Artworks inspired by the annual CA trail ride go on sale in the Cowboy Trails online event July 14 – 16.
You can’t saddle up with the elite Cowboy Artists of America on their invitation-only trail ride, but you can buy the paintings inspired by it.
The 48-hour online Cowboy Trails Sale kicks off at 12:00 p.m. on July 14 and ends at 12:00 p.m. on July 16. You can preview the artwork here (be sure to check back as more paintings are added).
For the past 55 years, the Cowboy Artists of America have gathered at a working ranch to ride, work, and bond. The annual event builds camaraderie and provides members with inspiring experiences and vistas for creating art.
This year, a dozen of the guys met at the Kimberlin Ranch in Graford, Texas. Chuckwagon cooks Homer Robertson and Charlie Ferguson served steak and cobbler.

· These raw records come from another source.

(** *** Spawning *)

Lemma scoped_spawn spawned tracked A place action s :
  scoped spawned tracked s ->
  pwp (spawn_on A place action)
    (fun f s' => spawned !! future_request f = None /\ finished f = false /\
       scoped (<[future_request f := future_promise f]> spawned) ({[future_request f]} ∪ tracked) s')
    (fun _ => scoped spawned tracked) s.
Proof.
  intros Hs. pose proof Hs as [[G S1] S2 S3].
  assert (Hinner : forall input a options, pwp (spawn_inner place a input options None)
    (fun f s' => spawned !! future_request f = None /\ finished f = false /\
       scoped (<[future_request f := future_promise f]> spawned) ({[future_request f]} ∪ tracked) s')
    (fun _ => scoped spawned tracked) s).
  { intros input a options.
    eapply pwp_mono; [apply pwp_and; [apply (calls_spawn G place a input options None s S1); done|apply spawn_adds]|..]; cbn beta.
    - intros f s' [[Hc (e & He & Hp)] [[(e' & Hadd) [Ho Hseq]] Hfin]].
      assert (Hfresh : spawned !! future_request f = None).
      { destruct (spawned !! future_request f) as [p|] eqn:Hf; [|done]. destruct (S3 _ _ Hf). lia. }
      split_and!; [done..|]. rewrite Hadd in He. rewrite lookup_insert_eq in He. injection He as ->.
      split; [by exists G| |].
      + intros r x Hr. rewrite Hadd in Hr. apply lookup_insert_Some in Hr as [[<- <-]|[Hne Hr]].
        * rewrite lookup_insert_eq. split; [done|]. apply elem_of_union. left. by apply elem_of_singleton.
        * rewrite lookup_insert_ne by done. specialize (S2 r x Hr). destruct (spawned !! r); [|done].
          destruct S2. split; [done|]. apply elem_of_union. by right.
      + intros r p [[<- _]|[_ Hr]]%lookup_insert_Some; [lia|]. destruct (S3 r p Hr). split; [done|lia].
    - intros e s' [Hc Hadd]. by apply (scoped_less _ _ s s' _ Hs Hc). }
  unfold spawn_on, spawn_on_with. apply pwp_bind. unfold pwp at 1, lift. destruct (map_err _ _) as [id|]; [|done].
  destruct (_ =? _); [apply Hinner|]. apply pwp_bind. unfold pwp at 1, lift_handled, lift_exn.
  destruct (wire_encode action) as [p|[e|]]; [apply Hinner|done..].
Qed.

(** *** Dropping and cancelling *)

Lemma scoped_cancel spawned tracked r s :
  scoped spawned tracked s ->
  pwp (Driver.cancel r : DM unit)
    (fun _ s' => scoped spawned tracked s' /\ waiting s' !! r = None /\
       forall q e, waiting s' !! q = Some e -> waiting s !! q = Some e) never s.
Proof.
  intros Hs. pose proof Hs as [[G S1] S2 S3].
  assert (Hadds : pwp (Driver.cancel r : DM unit) (fun _ s' => waiting s' = delete r (waiting s) /\ request_seq s <= request_seq s') never s).
  { unfold Driver.cancel. apply pwp_bind, on_pending_pwp. unfold Pending.remove.
    apply pwp_bind, pwp_gets, pwp_bind, pwp_modify, pwp_ret. set (s1 := set_pending _ s).
    assert (Hq : silent (match waiting s !! r with
      | Some entry => count add_cancelled;; raise_entry entry;; send_cancel r entry | None => mret tt end : DM unit)).
    { destruct (waiting s !! r); [|by intros ?]. repeat apply silent_bind; [apply silent_count|apply silent_raise_entry|apply silent_send_cancel]. }
    specialize (Hq s1). destruct (waiting s !! r); (eapply pwp_mono; [exact Hq| |done]); intros ? s2 (E & _ & Hle); by rewrite E. }
  eapply pwp_mono; [apply pwp_and; [by apply calls_cancel|exact Hadds]| |by intros ? ? []]. cbn beta.
  intros ? s' [Hc [Hw Hle]]. assert (Hless : forall q e, waiting s' !! q = Some e -> waiting s !! q = Some e).
  { intros q e. rewrite Hw. by intros [_ ?]%lookup_delete_Some. }
  split_and!; [by apply (scoped_less _ _ s s' _ Hs Hc)|by rewrite Hw, lookup_delete_eq|done].
Qed.

(** A request that is not in the table needs no tracking. *)
Lemma scoped_untrack spawned tracked r s :
  scoped spawned tracked s -> waiting s !! r = None -> scoped spawned (tracked ∖ {[r]}) s.
Proof.
  intros [S1 S2 S3] Hr. split; [done| |done]. intros q e Hq. specialize (S2 q e Hq). destruct (spawned !! q); [|done].
  destruct S2 as [Hp Ht]. split; [done|]. apply elem_of_difference. split; [done|].
  intros ->%elem_of_singleton. congruence.
Qed.

(** The future of a request of the scope: when it has answered, the request is
    not tracked any more. *)
Definition owned (spawned : gmap RequestId Z) tracked (f : RemoteFuture) : Prop :=
  spawned !! future_request f = Some (future_promise f) /\ (finished f = true -> future_request f ∉ tracked).

Lemma absent spawned tracked r p s :
  scoped spawned tracked s -> spawned !! r = Some p -> (forall w, promises (pending s) !! p <> Some (mkPromise None w false)) ->
  waiting s !! r = None.
Proof.
  intros [[G S1] S2 _] Hr Hp. destruct (waiting s !! r) as [e|] eqn:He; [|done].
  pose proof (S2 r e He) as Hs. rewrite Hr in Hs. destruct Hs as [Heq _].
  destruct (entry_waits _ _ r e (tr_inv _ _ _ _ _ S1) He) as [[w Hw] _]. rewrite Heq in Hw. by destruct (Hp w).
Qed.

Lemma scoped_remote_poll {T} `{WireValue T} (cast : any -> option T) spawned tracked f context s :
  scoped spawned tracked s -> owned spawned tracked f ->
  pwp (remote_poll cast f context)
    (fun '(r, f') s' => scoped spawned tracked s' /\ future_request f' = future_request f /\
       future_promise f' = future_promise f /\
       match r with Some _ => waiting s' !! future_request f = None | None => f' = f end) never s.
Proof.
  intros Hs [Hf _]. pose proof Hs as [[G S1] S2 S3]. unfold remote_poll. apply pwp_bind, on_pending_pwp. unfold future_poll.
  destruct (finished f); [done|]. apply pwp_bind. unfold pwp at 1.
  pose proof (calls_poll G (future_promise f) context s S1) as Hp. unfold pwp, on_pending, on_part in Hp.
  destruct (promises (pending s) !! future_promise f) as [v|] eqn:Hv.
  2: { unfold Pending.poll, mbind at 1, M_bind, deref at 1. unfold mbind, M_bind, gets. by rewrite Hv. }
  rewrite (poll_eq _ v context _ Hv) in Hp |- *.
  match type of Hp with Tracked _ _ _ _ ?x => set (s1 := x) in * end.
  assert (Hs1 : scoped spawned tracked s1) by (apply (scoped_less _ _ s s1 G Hs Hp); by split).
  destruct (promise_result v) as [o|] eqn:Ho; apply pwp_ret; [|by apply pwp_ret].
  assert (Hgone : waiting s1 !! future_request f = None).
  { apply (absent spawned tracked _ (future_promise f) s Hs Hf). intros w Hw. rewrite Hv in Hw. injection Hw as ->. by cbn in Ho. }
  destruct (convert cast o) as [x|[e|]]; by apply pwp_ret || done.
Qed.

Lemma scoped_remote_drop spawned tracked f s :
  scoped spawned tracked s -> owned spawned tracked f ->
  pwp (remote_drop f : DM unit) (fun _ s' => scoped spawned tracked s' /\ waiting s' !! future_request f = None) never s.
Proof.
  intros Hs [Hf Hfin]. pose proof Hs as [[G S1] S2 S3]. unfold remote_drop. apply pwp_bind, on_pending_pwp. unfold future_drop.
  assert (Hsame : scoped spawned tracked (set_pending (pending s) s)) by (by destruct s).
  destruct (finished f).
  - apply pwp_ret, pwp_ret. split; [done|]. cbn. destruct (waiting s !! future_request f) as [e|] eqn:He; [|done].
    pose proof (S2 _ e He) as Hs'. rewrite Hf in Hs'. destruct Hs'. by destruct Hfin.
  - apply pwp_bind. unfold Pending.done. apply pwp_bind. unfold pwp at 1.
    destruct (promises (pending s) !! future_promise f) as [v|] eqn:Hv.
    + rewrite (deref_eq _ _ _ Hv). apply pwp_ret, pwp_ret. destruct (promise_done v) eqn:Hd; cbn [negb mwhen].
      * apply pwp_ret. split; [done|]. cbn. apply (absent spawned tracked _ (future_promise f) s Hs Hf).
        intros w Hw. rewrite Hv in Hw. injection Hw as ->. by cbn in Hd.
      * eapply pwp_mono; [by apply scoped_cancel| |done]. by intros ? s' (? & ? & _).
    + unfold deref, mbind, M_bind, gets. by rewrite Hv.
Qed.

(** *** Programs *)

Lemma pwp_in_scope {A} (m : DM A) Q R s tracked :
  pwp m (fun a s' => Q a (s', tracked)) (fun e s' => R e (s', tracked)) s -> pwp (in_scope A m) Q R (s, tracked).
Proof. unfold pwp, in_scope. by destruct (m s) as [[?|[?|]] ?]. Qed.

Definition futures_ok (fs : Futures) (st : RuntimeScope) : Prop :=
  exists spawned, scoped spawned st.2 st.1 /\ forall i f, fs !! i = Some (Some f) -> owned spawned st.2 f.

Lemma owned_less spawned tracked tracked' f : tracked' ⊆ tracked -> owned spawned tracked f -> owned spawned tracked' f.
Proof. intros Hsub [? Hf]. split; [done|]. intros Hfin Hin%Hsub. by apply Hf. Qed.
Lemma untrack_less (tracked : gset RequestId) r : tracked ∖ {[r]} ⊆ tracked.
Proof. intros x Hx. by apply elem_of_difference in Hx as [? _]. Qed.

(** No error is reported to the program. *)
Definition unfailing (_ : RuntimeError) (_ : RuntimeScope (Net := Net)) : Prop := False.

(** What is left of the scope, with nothing new tracked. *)
Definition less spawned tracked (st : RuntimeScope) : Prop := scoped spawned st.2 st.1 /\ st.2 ⊆ tracked.
Definition less_with spawned tracked (f : RemoteFuture) (st : RuntimeScope) : Prop :=
  less spawned tracked st /\ owned spawned st.2 f.

Lemma scoped_poll_ok {T} `{WireValue T} (cast : any -> option T) spawned tracked f context s :
  scoped spawned tracked s -> owned spawned tracked f ->
  pwp (scoped_poll cast f context) (fun '(_, f') => less_with spawned tracked f') unfailing (s, tracked).
Proof.
  intros Hs Hf. unfold scoped_poll. apply pwp_bind, pwp_in_scope.
  eapply pwp_mono; [by apply scoped_remote_poll| |done]. intros [[r|] f'] s' (Hs' & Hreq & Hprom & Hr).
  - apply pwp_bind, pwp_modify, pwp_ret. rewrite Hreq. destruct Hf as [Hf _]. split; [split|split]; cbn.
    + by apply scoped_untrack.
    + apply untrack_less.
    + by rewrite Hreq, Hprom.
    + intros _ [_ Hin]%elem_of_difference. by apply Hin, elem_of_singleton.
  - apply pwp_ret. subst f'. by split.
Qed.

Lemma scoped_drop_ok spawned tracked f s :
  scoped spawned tracked s -> owned spawned tracked f ->
  pwp (scoped_drop f : SM unit) (fun _ => less spawned tracked) unfailing (s, tracked).
Proof.
  intros Hs Hf. unfold scoped_drop. apply pwp_bind, pwp_modify, pwp_in_scope.
  eapply pwp_mono; [by apply scoped_remote_drop| |done]. intros ? s' [Hs' Hr]. split; [by apply scoped_untrack|apply untrack_less].
Qed.

Lemma fail_never spawned tracked e s :
  scoped spawned tracked s -> pwp (fail e : DM unit) (fun _ => scoped spawned tracked) never s.
Proof.
  intros Hs. pose proof Hs as [[G S1] _ _].
  eapply pwp_mono; [apply pwp_and; [by apply (scoped_fail spawned tracked)|by apply (tracked_fail false (fun _ _ => True) G)]|..]; cbn beta.
  - by intros ? s' [].
  - by intros ? s' [_ []].
Qed.

Lemma block_loop_ok {T} `{WireValue T} (cast : any -> option T) spawned fuel : forall tracked f waker s,
  scoped spawned tracked s -> owned spawned tracked f ->
  pwp (block_loop in_scope id (scoped_poll cast) fuel f waker)
    (fun '(_, f') => less_with spawned tracked f') unfailing (s, tracked).
Proof.
  induction fuel as [|fuel IH]; intros tracked f waker s Hs Hf; cbn [block_loop].
  - apply pwp_ret. by split.
  - apply pwp_bind. eapply pwp_mono; [by apply scoped_poll_ok| |done]. intros [[r|] f1] [s1 tr1] [[Hs1 Hsub] Hf1];
      [by apply pwp_ret|]. cbn in Hs1, Hsub, Hf1.
    apply pwp_bind, pwp_in_scope, pwp_modify, pwp_bind, pwp_in_scope, pwp_outcome.
    eapply pwp_mono; [by apply (scoped_progress spawned tr1), scoped_others|..]; cbn beta.
    + intros p s2 Hs2. eapply pwp_mono; [by apply IH| |done]. intros [r f2] st [[H2 Hsub2] Hf2].
      split; [split; [done|by etransitivity]|done].
    + intros e s2 Hs2. apply pwp_bind, pwp_in_scope. eapply pwp_mono; [by apply fail_never| |done].
      intros ? s3 Hs3. apply pwp_ret. by split.
Qed.

Lemma futures_insert spawned tracked fs i st (x : option RemoteFuture) :
  (forall i f, fs !! i = Some (Some f) -> owned spawned tracked f) -> less spawned tracked st ->
  (forall f, x = Some f -> owned spawned st.2 f) -> futures_ok (<[i := x]> fs) st.
Proof.
  intros Hfs [Hs Hsub] Hx. exists spawned. split; [done|]. intros j f Hj.
  destruct (decide (i = j)) as [<-|Hne].
  - apply list_lookup_insert_Some in Hj as [(_ & -> & _)|[? _]]; [by apply Hx|done].
  - rewrite list_lookup_insert_ne in Hj by done. by eapply owned_less, Hfs.
Qed.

“The Kimberlin Ranch is a neat spot to gather because it’s historical. Oliver Loving and Charles Goodnight held cattle there. Loving’s old homestead was there. To get to camp there was really cool,” says CA member Teal Blake.
“John Kimberlin had a great spot picked out: on the back side of the ranch on the Brazos, below a big bluff. It’s a gorgeous spot. We hung out and camped, had a chuckwagon. The location was beautiful, and the weather was great. The first night, it blew pretty good — there was a thunderstorm off in the distance. It was early April, so not your typical 110-degree Texas weather.”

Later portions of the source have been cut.